Your response should be the complete data, transcribed exactly.
-- Source information follows --
(* ===== verification/PipeClose.v ===== *)
(** The two methods of a pipe of [golib/bufpipe] that only the asynchronous writer
    calls: [CloseWithError] by the worker that filled the pipe, and [WriteTo] by
    the goroutine that empties it into the underlying writer. *)

From S2P Require Import Prelude Bufpipe Lines Liblzma Stream StreamPump.

Class BufpipeClose (BP : Bufpipe) : Type := {
  bp_CloseWithError : BufferPipe -> error -> BufferPipe;
  (** The count, the error, and the pipe and the writer after it. *)
  bp_WriteTo {W} {IW : IoWriter W} : BufferPipe -> W -> (Z * error) * (BufferPipe * W);
}.

(** Documented behaviour: closing without an error is [Close]; [WriteTo] of a
    closed line returns nil only when all that was left in it was written; the
    error that a pipe was closed with reaches the reader. *)
Class BufpipeCloseSpec (BP : Bufpipe) (BC : BufpipeClose BP) : Prop := {
  close_without_error p : bp_CloseWithError p None = bp_Close p;
  line_write_to {W} {IW : IoWriter W} p (wr : W) n p' wr' :
    is_line (bp_Mode p) -> bp_Closed p = true -> bp_WriteTo p wr = ((n, None), (p', wr')) ->
    writes wr (drop (Z.to_nat (bp_rdPtr p)) (bp_Written p)) wr';
  line_write_to_fault {W} {IW : IoWriter W} p e (wr : W) :
    is_line (bp_Mode p) -> bp_Closed p = false ->
    (bp_WriteTo (bp_CloseWithError p (Some e)) wr).1.2 <> None;
  line_close_fault p e : is_line (bp_Mode p) -> bp_Closed (bp_CloseWithError p (Some e)) = true;
}.

Lemma line_of_write_to {BP : Bufpipe} {BS : BufpipeSpec BP} {BC : BufpipeClose BP} {BCS : BufpipeCloseSpec BP BC}
    {W} {IW : IoWriter W} p cap bs (wr : W) n p' wr' :
  line p cap true 0 bs -> bp_WriteTo p wr = ((n, None), (p', wr')) -> writes wr bs wr'.
Proof.
  intros H E. apply line_write_to in E; [|by eapply ln_is|apply H].
  by rewrite (line_rd _ _ _ _ _ H), drop_0, (ln_written _ _ _ _ _ H) in E.
Qed.

(** * The concrete pipe *)
Module PlainClose.
Import Plain.

Definition close_with (p : t) (e : error) : t :=
  T (buf p) (size p) (mode p) true (rd p) (wr p) (match e with Some _ => e | None => fault p end).

Definition write_to {W} {IW : IoWriter W} (p : t) (w : W) : (Z * error) * (t * W) :=
  match fault p with
  | Some e => ((0, Some e), (p, w))
  | None =>
      let '((n, err), w') := wr_Write w (data p) in
      let err := match err with
                 | Some _ => err
                 | None => if n =? zlen (data p) then None else Some ErrShortWrite
                 end in
      ((n, err), (mark_read p n, w'))
  end.

#[export] Instance bufpipe_close : BufpipeClose Plain.bufpipe := {
  bp_CloseWithError := close_with;
  bp_WriteTo W IW := write_to;
}.

#[export] Instance bufpipe_close_spec : BufpipeCloseSpec Plain.bufpipe bufpipe_close.
Proof.
  split; [done| |done|done].
  intros W IW p wr n p' wr' Hm Hc. cbn. unfold write_to. destruct (fault p); [done|].
  destruct (wr_Write wr (data p)) as [[k err] w1] eqn:Ew. destruct err; [done|].
  destruct (Z.eqb_spec k (zlen (data p))) as [->|]; [|done]. intros [= <- <- <-].
  unfold bp_Written, bp_rdPtr, bp_wrPtr, bp_array. cbn. rewrite !Nat2Z.id. fold (data p).
  rewrite <- (app_nil_r (data p)).
  assert (data p = take (Z.to_nat (zlen (data p))) (data p)) as -> by (rewrite take_ge; [done|unfold zlen; lia]).
  econstructor; [exact Ew|constructor].
Qed.

End PlainClose.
-- Source information concluded --
Your response >>
(* ===== verification/PipeClose.v ===== *)
(** The two methods of a pipe of [golib/bufpipe] that only the asynchronous writer
    calls: [CloseWithError] by the worker that filled the pipe, and [WriteTo] by
    the goroutine that empties it into the underlying writer. *)

From S2P Require Import Prelude Bufpipe Lines Liblzma Stream StreamPump.

Class BufpipeClose (BP : Bufpipe) : Type := {
  bp_CloseWithError : BufferPipe -> error -> BufferPipe;
  (** The count, the error, and the pipe and the writer after it. *)
  bp_WriteTo {W} {IW : IoWriter W} : BufferPipe -> W -> (Z * error) * (BufferPipe * W);
}.

(** Documented behaviour: closing without an error is [Close]; [WriteTo] of a
    closed line returns nil only when all that was left in it was written; the
    error that a pipe was closed with reaches the reader. *)
Class BufpipeCloseSpec (BP : Bufpipe) (BC : BufpipeClose BP) : Prop := {
  close_without_error p : bp_CloseWithError p None = bp_Close p;
  line_write_to {W} {IW : IoWriter W} p (wr : W) n p' wr' :
    is_line (bp_Mode p) -> bp_Closed p = true -> bp_WriteTo p wr = ((n, None), (p', wr')) ->
    writes wr (drop (Z.to_nat (bp_rdPtr p)) (bp_Written p)) wr';
  line_write_to_fault {W} {IW : IoWriter W} p e (wr : W) :
    is_line (bp_Mode p) -> bp_Closed p = false ->
    (bp_WriteTo (bp_CloseWithError p (Some e)) wr).1.2 <> None;
  line_close_fault p e : is_line (bp_Mode p) -> bp_Closed (bp_CloseWithError p (Some e)) = true;
}.

Lemma line_of_write_to {BP : Bufpipe} {BS : BufpipeSpec BP} {BC : BufpipeClose BP} {BCS : BufpipeCloseSpec BP BC}
    {W} {IW : IoWriter W} p cap bs (wr : W) n p' wr' :
  line p cap true 0 bs -> bp_WriteTo p wr = ((n, None), (p', wr')) -> writes wr bs wr'.
Proof.
  intros H E. apply line_write_to in E; [|by eapply ln_is|apply H].
  by rewrite (line_rd _ _ _ _ _ H), drop_0, (ln_written _ _ _ _ _ H) in E.
Qed.

(** * The concrete pipe *)
Module PlainClose.
Import Plain.

Definition close_with (p : t) (e : error) : t :=
  T (buf p) (size p) (mode p) true (rd p) (wr p) (match e with Some _ => e | None => fault p end).

Definition write_to {W} {IW : IoWriter W} (p : t) (w : W) : (Z * error) * (t * W) :=
  match fault p with
  | Some e => ((0, Some e), (p, w))
  | None =>
      let '((n, err), w') := wr_Write w (data p) in
      let err := match err with
                 | Some _ => err
                 | None => if n =? zlen (data p) then None else Some ErrShortWrite
                 end in
      ((n, err), (mark_read p n, w'))
  end.

#[export] Instance bufpipe_close : BufpipeClose Plain.bufpipe := {
  bp_CloseWithError := close_with;
  bp_WriteTo W IW := write_to;
}.

#[export] Instance bufpipe_close_spec : BufpipeCloseSpec Plain.bufpipe bufpipe_close.
Proof.
  split; [done| |done|done].
  intros W IW p wr n p' wr' Hm Hc. cbn. unfold write_to. destruct (fault p); [done|].
  destruct (wr_Write wr (data p)) as [[k err] w1] eqn:Ew. destruct err; [done|].
  destruct (Z.eqb_spec k (zlen (data p))) as [->|]; [|done]. intros [= <- <- <-].
  unfold bp_Written, bp_rdPtr, bp_wrPtr, bp_array. cbn. rewrite !Nat2Z.id. fold (data p).
  rewrite <- (app_nil_r (data p)).
  assert (data p = take (Z.to_nat (zlen (data p))) (data p)) as -> by (rewrite take_ge; [done|unfold zlen; lia]).
  econstructor; [exact Ew|constructor].
Qed.

End PlainClose.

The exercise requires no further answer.